ABOUT THIS EXERCISE: Search the entries below for the word "ReservationState", then copy each line in which it is found.

RECORD SET:

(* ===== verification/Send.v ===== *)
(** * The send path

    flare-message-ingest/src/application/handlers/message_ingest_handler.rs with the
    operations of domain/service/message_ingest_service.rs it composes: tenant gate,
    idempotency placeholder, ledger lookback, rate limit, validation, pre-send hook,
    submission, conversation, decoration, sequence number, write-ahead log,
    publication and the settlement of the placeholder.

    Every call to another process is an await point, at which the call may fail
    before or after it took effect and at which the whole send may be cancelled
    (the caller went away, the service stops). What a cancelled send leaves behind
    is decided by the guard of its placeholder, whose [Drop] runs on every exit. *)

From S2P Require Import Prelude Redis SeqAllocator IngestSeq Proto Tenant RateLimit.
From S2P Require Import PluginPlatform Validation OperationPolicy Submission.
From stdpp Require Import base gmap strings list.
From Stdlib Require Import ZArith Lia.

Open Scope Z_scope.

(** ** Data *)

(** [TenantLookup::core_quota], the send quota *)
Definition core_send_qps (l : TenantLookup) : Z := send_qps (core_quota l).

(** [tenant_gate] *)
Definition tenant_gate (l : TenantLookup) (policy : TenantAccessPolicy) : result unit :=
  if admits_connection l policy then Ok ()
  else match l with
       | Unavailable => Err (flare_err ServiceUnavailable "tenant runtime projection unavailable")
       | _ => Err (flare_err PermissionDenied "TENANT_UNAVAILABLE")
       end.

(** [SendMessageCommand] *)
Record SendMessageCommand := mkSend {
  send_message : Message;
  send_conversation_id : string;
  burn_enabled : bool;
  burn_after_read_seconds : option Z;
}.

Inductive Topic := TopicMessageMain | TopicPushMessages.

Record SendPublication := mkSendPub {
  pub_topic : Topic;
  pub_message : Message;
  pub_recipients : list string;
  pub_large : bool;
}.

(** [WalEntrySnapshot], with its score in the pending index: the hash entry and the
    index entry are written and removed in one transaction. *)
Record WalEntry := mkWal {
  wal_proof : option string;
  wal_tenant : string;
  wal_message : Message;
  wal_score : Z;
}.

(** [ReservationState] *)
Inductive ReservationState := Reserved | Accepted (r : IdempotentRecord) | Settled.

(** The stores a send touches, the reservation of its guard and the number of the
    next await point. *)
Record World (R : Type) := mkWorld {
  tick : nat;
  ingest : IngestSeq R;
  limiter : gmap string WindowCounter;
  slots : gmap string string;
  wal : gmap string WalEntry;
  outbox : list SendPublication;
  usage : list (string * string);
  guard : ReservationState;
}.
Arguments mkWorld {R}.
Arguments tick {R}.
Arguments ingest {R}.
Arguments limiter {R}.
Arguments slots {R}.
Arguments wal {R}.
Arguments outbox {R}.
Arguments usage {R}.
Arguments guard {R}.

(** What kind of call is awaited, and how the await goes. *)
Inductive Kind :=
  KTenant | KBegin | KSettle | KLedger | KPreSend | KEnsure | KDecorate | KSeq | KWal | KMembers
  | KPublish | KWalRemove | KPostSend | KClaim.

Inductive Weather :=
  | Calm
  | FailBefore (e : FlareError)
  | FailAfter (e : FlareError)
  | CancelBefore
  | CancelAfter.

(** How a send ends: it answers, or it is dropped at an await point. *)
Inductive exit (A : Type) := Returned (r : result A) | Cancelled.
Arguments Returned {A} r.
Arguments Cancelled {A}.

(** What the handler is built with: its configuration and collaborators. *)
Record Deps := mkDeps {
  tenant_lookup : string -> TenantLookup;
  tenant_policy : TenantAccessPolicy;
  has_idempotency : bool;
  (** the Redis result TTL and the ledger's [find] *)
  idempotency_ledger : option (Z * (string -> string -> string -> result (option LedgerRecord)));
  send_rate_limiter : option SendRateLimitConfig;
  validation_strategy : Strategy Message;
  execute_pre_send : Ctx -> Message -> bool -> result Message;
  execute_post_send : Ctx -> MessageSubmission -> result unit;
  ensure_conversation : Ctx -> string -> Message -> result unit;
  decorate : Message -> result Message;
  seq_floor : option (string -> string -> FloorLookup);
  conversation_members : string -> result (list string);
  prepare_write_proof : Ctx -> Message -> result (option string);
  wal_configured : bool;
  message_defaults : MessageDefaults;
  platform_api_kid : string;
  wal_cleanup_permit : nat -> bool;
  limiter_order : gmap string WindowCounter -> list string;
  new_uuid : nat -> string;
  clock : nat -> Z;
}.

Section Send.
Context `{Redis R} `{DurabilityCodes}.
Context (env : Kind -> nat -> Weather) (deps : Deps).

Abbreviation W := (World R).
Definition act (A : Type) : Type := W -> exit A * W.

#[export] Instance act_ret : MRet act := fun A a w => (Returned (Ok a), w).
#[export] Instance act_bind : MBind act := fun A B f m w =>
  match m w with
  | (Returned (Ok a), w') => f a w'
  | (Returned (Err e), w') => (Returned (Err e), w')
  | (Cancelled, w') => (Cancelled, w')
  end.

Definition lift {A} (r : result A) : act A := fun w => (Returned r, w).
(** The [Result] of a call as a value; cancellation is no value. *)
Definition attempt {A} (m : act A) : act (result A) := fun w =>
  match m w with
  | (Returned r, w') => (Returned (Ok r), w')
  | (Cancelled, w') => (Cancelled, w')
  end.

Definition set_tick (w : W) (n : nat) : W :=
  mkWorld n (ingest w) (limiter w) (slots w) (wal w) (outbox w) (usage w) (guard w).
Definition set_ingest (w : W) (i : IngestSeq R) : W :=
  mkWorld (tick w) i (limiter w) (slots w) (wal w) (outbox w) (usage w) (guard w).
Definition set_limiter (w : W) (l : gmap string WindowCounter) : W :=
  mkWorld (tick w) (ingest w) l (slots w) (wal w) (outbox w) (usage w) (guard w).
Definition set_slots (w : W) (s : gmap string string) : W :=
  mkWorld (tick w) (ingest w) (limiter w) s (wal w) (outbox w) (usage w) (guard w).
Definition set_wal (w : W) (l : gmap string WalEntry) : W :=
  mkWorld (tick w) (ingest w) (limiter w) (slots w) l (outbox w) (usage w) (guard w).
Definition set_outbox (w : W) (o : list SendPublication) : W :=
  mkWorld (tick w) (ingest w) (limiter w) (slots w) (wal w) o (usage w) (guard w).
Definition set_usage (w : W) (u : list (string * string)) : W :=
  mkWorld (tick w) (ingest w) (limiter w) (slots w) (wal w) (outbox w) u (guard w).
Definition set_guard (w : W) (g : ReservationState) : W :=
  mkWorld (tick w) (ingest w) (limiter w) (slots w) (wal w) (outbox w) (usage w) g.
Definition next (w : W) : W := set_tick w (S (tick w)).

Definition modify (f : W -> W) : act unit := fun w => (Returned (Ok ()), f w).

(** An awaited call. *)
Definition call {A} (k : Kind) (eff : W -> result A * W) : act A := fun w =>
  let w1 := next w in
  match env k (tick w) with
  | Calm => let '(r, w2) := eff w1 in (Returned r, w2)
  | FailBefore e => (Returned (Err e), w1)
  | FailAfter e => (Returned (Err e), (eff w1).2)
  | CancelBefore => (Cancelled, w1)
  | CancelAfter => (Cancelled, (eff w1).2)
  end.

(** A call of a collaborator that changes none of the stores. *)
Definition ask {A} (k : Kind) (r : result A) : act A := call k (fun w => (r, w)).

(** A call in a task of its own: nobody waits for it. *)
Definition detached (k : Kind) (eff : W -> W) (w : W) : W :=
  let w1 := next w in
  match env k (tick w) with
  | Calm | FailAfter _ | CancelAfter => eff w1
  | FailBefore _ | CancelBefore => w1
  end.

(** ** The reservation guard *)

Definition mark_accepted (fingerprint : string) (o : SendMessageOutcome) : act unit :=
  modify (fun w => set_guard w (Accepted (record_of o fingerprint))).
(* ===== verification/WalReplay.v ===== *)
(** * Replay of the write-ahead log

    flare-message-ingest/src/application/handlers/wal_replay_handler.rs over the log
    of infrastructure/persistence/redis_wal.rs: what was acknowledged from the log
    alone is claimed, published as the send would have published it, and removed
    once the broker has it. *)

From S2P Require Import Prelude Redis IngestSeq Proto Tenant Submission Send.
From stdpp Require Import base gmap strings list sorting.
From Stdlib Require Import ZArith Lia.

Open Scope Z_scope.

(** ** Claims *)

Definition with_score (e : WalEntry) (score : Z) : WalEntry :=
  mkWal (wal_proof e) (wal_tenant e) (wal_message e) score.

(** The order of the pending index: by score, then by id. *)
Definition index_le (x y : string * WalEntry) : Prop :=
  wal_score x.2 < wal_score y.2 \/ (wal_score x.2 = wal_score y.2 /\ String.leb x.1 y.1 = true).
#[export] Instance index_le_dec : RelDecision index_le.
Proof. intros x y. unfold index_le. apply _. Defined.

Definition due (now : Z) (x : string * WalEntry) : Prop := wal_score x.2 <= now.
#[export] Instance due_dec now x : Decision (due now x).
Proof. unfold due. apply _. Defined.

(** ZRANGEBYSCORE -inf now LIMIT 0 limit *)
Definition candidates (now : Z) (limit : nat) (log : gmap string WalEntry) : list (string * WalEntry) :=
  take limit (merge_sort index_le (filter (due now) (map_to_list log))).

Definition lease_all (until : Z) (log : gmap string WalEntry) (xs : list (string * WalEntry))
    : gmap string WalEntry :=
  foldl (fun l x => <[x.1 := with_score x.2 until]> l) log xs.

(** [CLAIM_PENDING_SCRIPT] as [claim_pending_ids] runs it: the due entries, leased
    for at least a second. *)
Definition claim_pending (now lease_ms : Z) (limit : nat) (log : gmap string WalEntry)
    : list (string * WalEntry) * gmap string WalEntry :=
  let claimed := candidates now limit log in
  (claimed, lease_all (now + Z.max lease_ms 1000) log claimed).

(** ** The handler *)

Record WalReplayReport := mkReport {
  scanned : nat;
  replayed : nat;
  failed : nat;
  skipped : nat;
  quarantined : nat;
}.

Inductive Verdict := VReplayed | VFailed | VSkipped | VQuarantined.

EXERCISE SOLUTION:
(** [ReservationState] *)
Inductive ReservationState := Reserved | Accepted (r : IdempotentRecord) | Settled.
  guard : ReservationState;
Definition set_guard (w : W) (g : ReservationState) : W :=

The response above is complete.